Lemma caching_loop_run h w logs records items :
  holds h logs records ->
  forall dups acc,
    match Py.for_each (App.caching_body records) items (dups, acc) with
    | Py.Ok (dups', acc') =>
        Mem.for_each (Mem.caching_body logs (List.length h)) items acc
          (st (h ++ [Mem.Duplicates dups]) w)
        = (Mem.Value acc', st (h ++ [Mem.Duplicates dups']) w)
    | Py.Raise e =>
        exists s',
          Mem.for_each (Mem.caching_body logs (List.length h)) items acc
            (st (h ++ [Mem.Duplicates dups]) w)
          = (Mem.Raised e, s')
    end.
Proof.
  intros H. induction items as [|item items IH]; intros dups acc;
    cbn [Py.for_each Mem.for_each]; [reflexivity|].
  pose proof (caching_body_run h w logs records item dups acc H) as B.
  destruct (App.caching_body records item (dups, acc)) as [[dups1 acc1]|e];
    cbn [Py.bind].
  - rewrite (bind_value _ _ _ _ _ B). apply IH.
  - destruct B as (s' & B). exists s'. apply (bind_raised _ _ _ _ _ B).
Qed.

(** The second loop is [App.routing_body] folded over the records. *)
Lemma routing_loop_run h w refs records :
  Forall2 (fun r d => nth_error h r = Some (Mem.Dict d)) refs records ->
  forall calls acc,
    Mem.for_each (Mem.routing_body (List.length h)) refs acc
      (st (h ++ [Mem.Downgradeables calls]) w)
    = (Mem.Value (snd (fold_left App.routing_body records (calls, acc))),
       st (h ++ [Mem.Downgradeables
                   (fst (fold_left App.routing_body records (calls, acc)))]) w).
Proof.
  induction 1 as [|r d refs records R F IH]; intros calls acc;
    cbn [Mem.for_each fold_left]; [reflexivity|].
  assert (Mem.routing_body (List.length h) r acc
            (st (h ++ [Mem.Downgradeables calls]) w)
          = (Mem.Value (snd (App.routing_body (calls, acc) d)),
             st (h ++ [Mem.Downgradeables (fst (App.routing_body (calls, acc) d))]) w))
    as B.
  { unfold Mem.routing_body, App.routing_body.
    rewrite (bind_value _ _ _ _ _
               (get_dict_run _ w r d (nth_error_grown _ _ _ _ R))).
    destruct (App.downgradeable d); [|reflexivity].
    cbv zeta.
    rewrite (bind_value _ _ _ _ _
               (append_run Mem.downgradeables h [] w calls _ downgradeables_ok)).
    reflexivity. }
  rewrite (bind_value _ _ _ _ _ B), IH.
  destruct (App.routing_body (calls, acc) d). reflexivity.
Qed.

(** The third loop is [App.verbose_body] folded over the records. *)
Lemma verbose_loop_run h w refs records :
  Forall2 (fun r d => nth_error h r = Some (Mem.Dict d)) refs records ->
  forall found,
    Mem.for_each (Mem.verbose_body (List.length h)) refs tt
      (st (h ++ [Mem.Verboses found]) w)
    = (Mem.Value tt,
       st (h ++ [Mem.Verboses (fold_left App.verbose_body records found)]) w).
Proof.
  induction 1 as [|r d refs records R F IH]; intros found;
    cbn [Mem.for_each fold_left]; [reflexivity|].
  assert (Mem.verbose_body (List.length h) r tt (st (h ++ [Mem.Verboses found]) w)
          = (Mem.Value tt, st (h ++ [Mem.Verboses (App.verbose_body found d)]) w))
    as B.
  { unfold Mem.verbose_body, App.verbose_body.
    rewrite (bind_value _ _ _ _ _
               (get_dict_run _ w r d (nth_error_grown _ _ _ _ R))).
    cbv zeta. destruct (500 <? Py.len (prompt d))%nat; [|reflexivity].
    apply (append_run Mem.verboses h [] w found _ verboses_ok). }
  rewrite (bind_value _ _ _ _ _ B). apply IH.
Qed.

Lemma for_in_run {S : Type} (body : Mem.ref -> S -> Mem.M S) h w logs refs acc :
  nth_error h logs = Some (Mem.Calls refs) ->
  Mem.for_in logs body acc (st h w) = Mem.for_each body refs acc (st h w).
Proof.
  intros L. unfold Mem.for_in.
  rewrite (bind_value _ _ _ _ _ (get_calls_run h w logs refs L)). reflexivity.
Qed.

(** *** The run *)

(** In a store where the list at [logs] holds [records], a run returns the
    report of [records] and leaves the store with new objects and nothing
    else changed. *)
Lemma analyze_data_run h w logs records :
  holds h logs records ->
  exists new,
    Mem.analyze_data logs (st h w) = (Mem.Value (report_of records), st (h ++ new) w).
Proof.
  intros H. pose proof H as (refs & L & F).
  unfold Mem.analyze_data.
  rewrite (bind_value _ _ _ _ _ (get_calls_run h w logs refs L)).
  destruct F as [|r0 d0 refs0 records0 R0 F0].
  { exists []. rewrite app_nil_r. reflexivity. }
  remember (r0 :: refs0) as refs eqn:Er.
  remember (d0 :: records0) as records eqn:Ed.
  assert (Forall2 (fun r d => nth_error h r = Some (Mem.Dict d)) refs records) as F
    by (subst; constructor; assumption).

  (* total_cost and total_calls *)
  rewrite (bind_value _ _ _ _ _ (comprehension_run cost h w logs records H)).
  rewrite (bind_value _ _ _ _ _ (get_calls_run h w logs refs L)).
  (* section 1 *)
  rewrite (bind_value _ _ _ _ _ (comprehension_run fingerprint h w logs records H)).
  rewrite (bind_value _ _ _ _ _ (new_list_run Mem.duplicates h w)).
  pose proof (caching_loop_run h w logs records
                (Py.Counter (map fingerprint records)) H [] 0) as C.
  fold (App.caching records) in C. rewrite caching_eq in C.
  rewrite (bind_value _ _ _ _ _ C).
  rewrite (bind_value _ _ _ _ _
             (sort_run Mem.duplicates h [] w _ App.dup_savings duplicates_ok)).
  (* section 2 *)
  set (h1 := h ++ [Mem.inj Mem.duplicates
                     (Py.sort_desc PrimFloat.ltb App.dup_savings
                        (map (duplicate_entry records) (duplicate_keys records)))]).
  assert (holds h1 logs records) as H1 by apply holds_grown, H.
  assert (Forall2 (fun r d => nth_error h1 r = Some (Mem.Dict d)) refs records) as F1
    by apply dicts_grown, F.
  rewrite (bind_value _ _ _ _ _ (new_list_run Mem.downgradeables h1 w)).
  rewrite (bind_value _ _ _ _ _
             (eq_trans
                (for_in_run _ _ w logs refs 0
                   (nth_error_grown _ _ _ _ (nth_error_grown _ _ _ _ L)))
                (routing_loop_run h1 w refs records F1 [] 0))).
  fold (App.routing records). rewrite routing_eq. cbn [fst snd].
  rewrite (bind_value _ _ _ _ _
             (sort_run Mem.downgradeables h1 [] w _ App.dg_savings downgradeables_ok)).
  (* section 3 *)
  set (h2 := h1 ++ [Mem.inj Mem.downgradeables
                      (Py.sort_desc PrimFloat.ltb App.dg_savings
                         (map downgradeable_entry (filter App.downgradeable records)))]).
  assert (Forall2 (fun r d => nth_error h2 r = Some (Mem.Dict d)) refs records) as F2
    by apply dicts_grown, F1.
  rewrite (bind_value _ _ _ _ _ (new_list_run Mem.verboses h2 w)).
  rewrite (bind_value _ _ _ _ _
             (eq_trans
                (for_in_run _ _ w logs refs tt
                   (nth_error_grown _ _ _ _
                      (nth_error_grown _ _ _ _ (nth_error_grown _ _ _ _ L))))
                (verbose_loop_run h2 w refs records F2 []))).
  fold (App.verbosity records). rewrite verbosity_eq.
  rewrite (bind_value _ _ _ _ _
             (sort_run Mem.verboses h2 [] w _ App.vp_cost verboses_ok)).
  fold (sorted_verbose records).
  rewrite (bind_value _ _ _ _ _
             (items_run Mem.verboses h2 [] w _ verboses_ok)).
  (* the percentage *)
  cbv zeta.
  fold (prompt_opt_savings_of records). fold (total_cost_of records).
  fold (batch_savings_of records). fold (total_savings_of records).
  assert ((if 0 <? total_cost_of records
           then q <- Py.truediv (total_savings_of records) (total_cost_of records) ;;
                Py.Ok (Py.round (q * 100) 1)
           else Py.Ok 0)
          = Py.Ok (if 0 <? total_cost_of records
                   then Py.round (total_savings_of records / total_cost_of records * 100) 1
                   else 0)) as ->.
  { destruct (0 <? total_cost_of records) eqn:P; [|reflexivity].
    unfold Py.truediv. rewrite (pos_not_zero _ P). reflexivity. }
  cbn [Mem.lift].
  match goal with
  | |- context [Mem.bind (Mem.lift (Py.Ok ?v)) ?k ?s] =>
      rewrite (bind_value (Mem.lift (Py.Ok v)) k s s v eq_refl)
  end.
  (* the slices *)
  exists [Mem.Duplicates
            (Py.sort_desc PrimFloat.ltb App.dup_savings
               (map (duplicate_entry records) (duplicate_keys records)));
          Mem.Downgradeables
            (Py.sort_desc PrimFloat.ltb App.dg_savings
               (map downgradeable_entry (filter App.downgradeable records)));
          Mem.Verboses (sorted_verbose records)].
  assert (forall v : Mem.object,
            h2 ++ [v]
            = h ++ Mem.inj Mem.duplicates
                     (Py.sort_desc PrimFloat.ltb App.dup_savings
                        (map (duplicate_entry records) (duplicate_keys records)))
                :: [Mem.Downgradeables
                      (Py.sort_desc PrimFloat.ltb App.dg_savings
                         (map downgradeable_entry (filter App.downgradeable records)));
                    v]) as E0
    by (intros v; unfold h2, h1; rewrite <- !app_assoc; reflexivity).
  assert (forall v : Mem.object,
            h2 ++ [v]
            = h1 ++ Mem.inj Mem.downgradeables
                      (Py.sort_desc PrimFloat.ltb App.dg_savings
                         (map downgradeable_entry (filter App.downgradeable records)))
                 :: [v]) as E1
    by (intros v; unfold h2; rewrite <- !app_assoc; reflexivity).
  rewrite E0.
  rewrite (bind_value _ _ _ _ _
             (slice_to_run Mem.duplicates 10 h _ w _ duplicates_ok)).
  rewrite <- E0, E1.
  rewrite (bind_value _ _ _ _ _
             (slice_to_run Mem.downgradeables 10 h1 _ w _ downgradeables_ok)).
  rewrite <- E1.
  rewrite (bind_value _ _ _ _ _
             (slice_to_run Mem.verboses 10 h2 [] w _ verboses_ok)).
  rewrite E0. unfold Mem.ret, report_of. cbn [Mem.inj Mem.duplicates].
  assert (@List.length Mem.ref refs = List.length records) as ->
    by (clear -F; induction F; simpl; congruence).
  reflexivity.
Qed.

End StoreFacts.

(** ** The claims *)

(** *** C1: the total and the four categories *)

(** C1 as stated fails: for one short GPT-4 call of 13 cents the report shows
    routing savings 0.12, batch savings 0.02 and total savings 0.13, and
    0.12 + 0.02 is not 0.13: every field is rounded on its own. *)
Lemma C1_rounded_fields_do_not_add_up :
  exists r, App.analyze_data thirteen_cents = Py.Ok r /\
    App.routing_savings r = 0.12 /\ App.batch_savings r = 0.02 /\
    App.total_savings r = 0.13 /\
    (App.total_savings r =? sum_of_categories r) = false.
Proof.
  eexists. split; [vm_compute; reflexivity|].
  repeat split; vm_compute; reflexivity.
Qed.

★ ★ ★

# What the exercise asks
Only the lines from the beginning of the data above through the line containing "cbn [Py.for_each Mem.for_each];" should be repeated, exactly as they appear.

# Solution to this task
Lemma caching_loop_run h w logs records items :
  holds h logs records ->
  forall dups acc,
    match Py.for_each (App.caching_body records) items (dups, acc) with
    | Py.Ok (dups', acc') =>
        Mem.for_each (Mem.caching_body logs (List.length h)) items acc
          (st (h ++ [Mem.Duplicates dups]) w)
        = (Mem.Value acc', st (h ++ [Mem.Duplicates dups']) w)
    | Py.Raise e =>
        exists s',
          Mem.for_each (Mem.caching_body logs (List.length h)) items acc
            (st (h ++ [Mem.Duplicates dups]) w)
          = (Mem.Raised e, s')
    end.
Proof.
  intros H. induction items as [|item items IH]; intros dups acc;
    cbn [Py.for_each Mem.for_each]; [reflexivity|].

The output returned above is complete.